» **Work to be completed**
Copy each entry below exactly as it reads.

Stored data entries

(** A pool over one column file of two pages, with page 0 resident,
    written to and unpinned again. *)
Definition file0 : Filesystem.path := ([71], 0%nat, true).
Definition page0 : PageId.t := PageId.mk [71] 0 true 0.
Definition pool : Bufferpool.t :=
  (St.bind (Bufferpool.pin [] page0) (fun _ =>
   St.bind (Bufferpool.write_buffer page0
             (repeat x01 (Z.to_nat Config.PAGE_SIZE))) (fun _ =>
   Bufferpool.unpin page0))
     (Bufferpool.new
        {[file0 := repeat x00 (Z.to_nat (2 * Config.PAGE_SIZE))]})).2.

End Evicted.

(** ** Transactions as the query layer logs them *)

Module Logged.

(** A table name of ASCII characters: as many bytes as characters. *)
Definition ascii (s : Py.str) : Prop := Forall (fun c => 0 <= c < 128) s.

(** A recorded query of a mutating method with the arguments the method
    takes: the columns of an [insert], the key and the columns of an
    [update], the key and the column of an [increment], the key of a
    [delete]. *)
Definition well_formed (q : StoredQuery) : Prop :=
  match sq_type q with
  | QueryType.INSERT | QueryType.UPDATE => True
  | QueryType.INCREMENT => length (sq_args q) = 2%nat
  | QueryType.DELETE => length (sq_args q) = 1%nat
  | QueryType.SELECT | QueryType.SUM => False
  end.

(** [[q.to_stored_query(...) for q in queries]] *)
Fixpoint to_stored_queries (qs : list RedoQuery.t) : Py.res (list StoredQuery) :=
  match qs with
  | [] => Py.Ok []
  | q :: r =>
      Py.bind (RedoQuery.to_stored_query q) (fun s =>
      Py.bind (to_stored_queries r) (fun rest => Py.Ok (s :: rest)))
  end.

(** An [insert(5)] into a one-column table named "é" (U+00E9). *)
Definition non_ascii : list StoredQuery :=
  [mkStoredQuery QueryType.INSERT [233] [Some 5]].

End Logged.


(** ** Reasoning about stateful methods

    [keeps f m]: the method [m] leaves the part [f] of the state as it
    was, whether it returns or raises.  [preserves P m]: [m] maintains
    the invariant [P]. *)

Module Frame.
Definition keeps {S A X : Type} (f : S -> X) (m : St.M S A) : Prop :=
  forall s, f (m s).2 = f s.

Definition preserves {S A : Type} (P : S -> Prop) (m : St.M S A) : Prop :=
  forall s, P s -> P (m s).2.

(** Where the records are: their locations, the TPS of the base
    records, and the two RID counters. *)
Definition located (d : PageDirectory.t)
    : gmap Z (list PageLocation.t) * gmap Z Z * Z * Z :=
  (PageDirectory._offsets d, PageDirectory._tps d,
   PageDirectory._unused_base_rid d, PageDirectory._unused_tail_rid d).
(** What a read of the table depends on, besides the transaction
    tracker: where the records are, the pages, and the indices. *)
Definition stored (s : Table.t)
    : (gmap Z (list PageLocation.t) * gmap Z Z * Z * Z)
      * gmap PageId.t (list byte) * list (option RangedIndex.t) :=
  (located (Table.page_directory s), Table.pages s, Table.index s).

» **Output**
(** A pool over one column file of two pages, with page 0 resident,
    written to and unpinned again. *)
Definition file0 : Filesystem.path := ([71], 0%nat, true).
Definition page0 : PageId.t := PageId.mk [71] 0 true 0.
Definition pool : Bufferpool.t :=
  (St.bind (Bufferpool.pin [] page0) (fun _ =>
   St.bind (Bufferpool.write_buffer page0
             (repeat x01 (Z.to_nat Config.PAGE_SIZE))) (fun _ =>
   Bufferpool.unpin page0))
     (Bufferpool.new
        {[file0 := repeat x00 (Z.to_nat (2 * Config.PAGE_SIZE))]})).2.

End Evicted.

(** ** Transactions as the query layer logs them *)

Module Logged.

(** A table name of ASCII characters: as many bytes as characters. *)
Definition ascii (s : Py.str) : Prop := Forall (fun c => 0 <= c < 128) s.

(** A recorded query of a mutating method with the arguments the method
    takes: the columns of an [insert], the key and the columns of an
    [update], the key and the column of an [increment], the key of a
    [delete]. *)
Definition well_formed (q : StoredQuery) : Prop :=
  match sq_type q with
  | QueryType.INSERT | QueryType.UPDATE => True
  | QueryType.INCREMENT => length (sq_args q) = 2%nat
  | QueryType.DELETE => length (sq_args q) = 1%nat
  | QueryType.SELECT | QueryType.SUM => False
  end.

(** [[q.to_stored_query(...) for q in queries]] *)
Fixpoint to_stored_queries (qs : list RedoQuery.t) : Py.res (list StoredQuery) :=
  match qs with
  | [] => Py.Ok []
  | q :: r =>
      Py.bind (RedoQuery.to_stored_query q) (fun s =>
      Py.bind (to_stored_queries r) (fun rest => Py.Ok (s :: rest)))
  end.

(** An [insert(5)] into a one-column table named "é" (U+00E9). *)
Definition non_ascii : list StoredQuery :=
  [mkStoredQuery QueryType.INSERT [233] [Some 5]].

End Logged.


(** ** Reasoning about stateful methods

    [keeps f m]: the method [m] leaves the part [f] of the state as it
    was, whether it returns or raises.  [preserves P m]: [m] maintains
    the invariant [P]. *)

Module Frame.
Definition keeps {S A X : Type} (f : S -> X) (m : St.M S A) : Prop :=
  forall s, f (m s).2 = f s.

Definition preserves {S A : Type} (P : S -> Prop) (m : St.M S A) : Prop :=
  forall s, P s -> P (m s).2.

(** Where the records are: their locations, the TPS of the base
    records, and the two RID counters. *)
Definition located (d : PageDirectory.t)
    : gmap Z (list PageLocation.t) * gmap Z Z * Z * Z :=
  (PageDirectory._offsets d, PageDirectory._tps d,
   PageDirectory._unused_base_rid d, PageDirectory._unused_tail_rid d).
(** What a read of the table depends on, besides the transaction
    tracker: where the records are, the pages, and the indices. *)
Definition stored (s : Table.t)
    : (gmap Z (list PageLocation.t) * gmap Z Z * Z * Z)
      * gmap PageId.t (list byte) * list (option RangedIndex.t) :=
  (located (Table.page_directory s), Table.pages s, Table.index s).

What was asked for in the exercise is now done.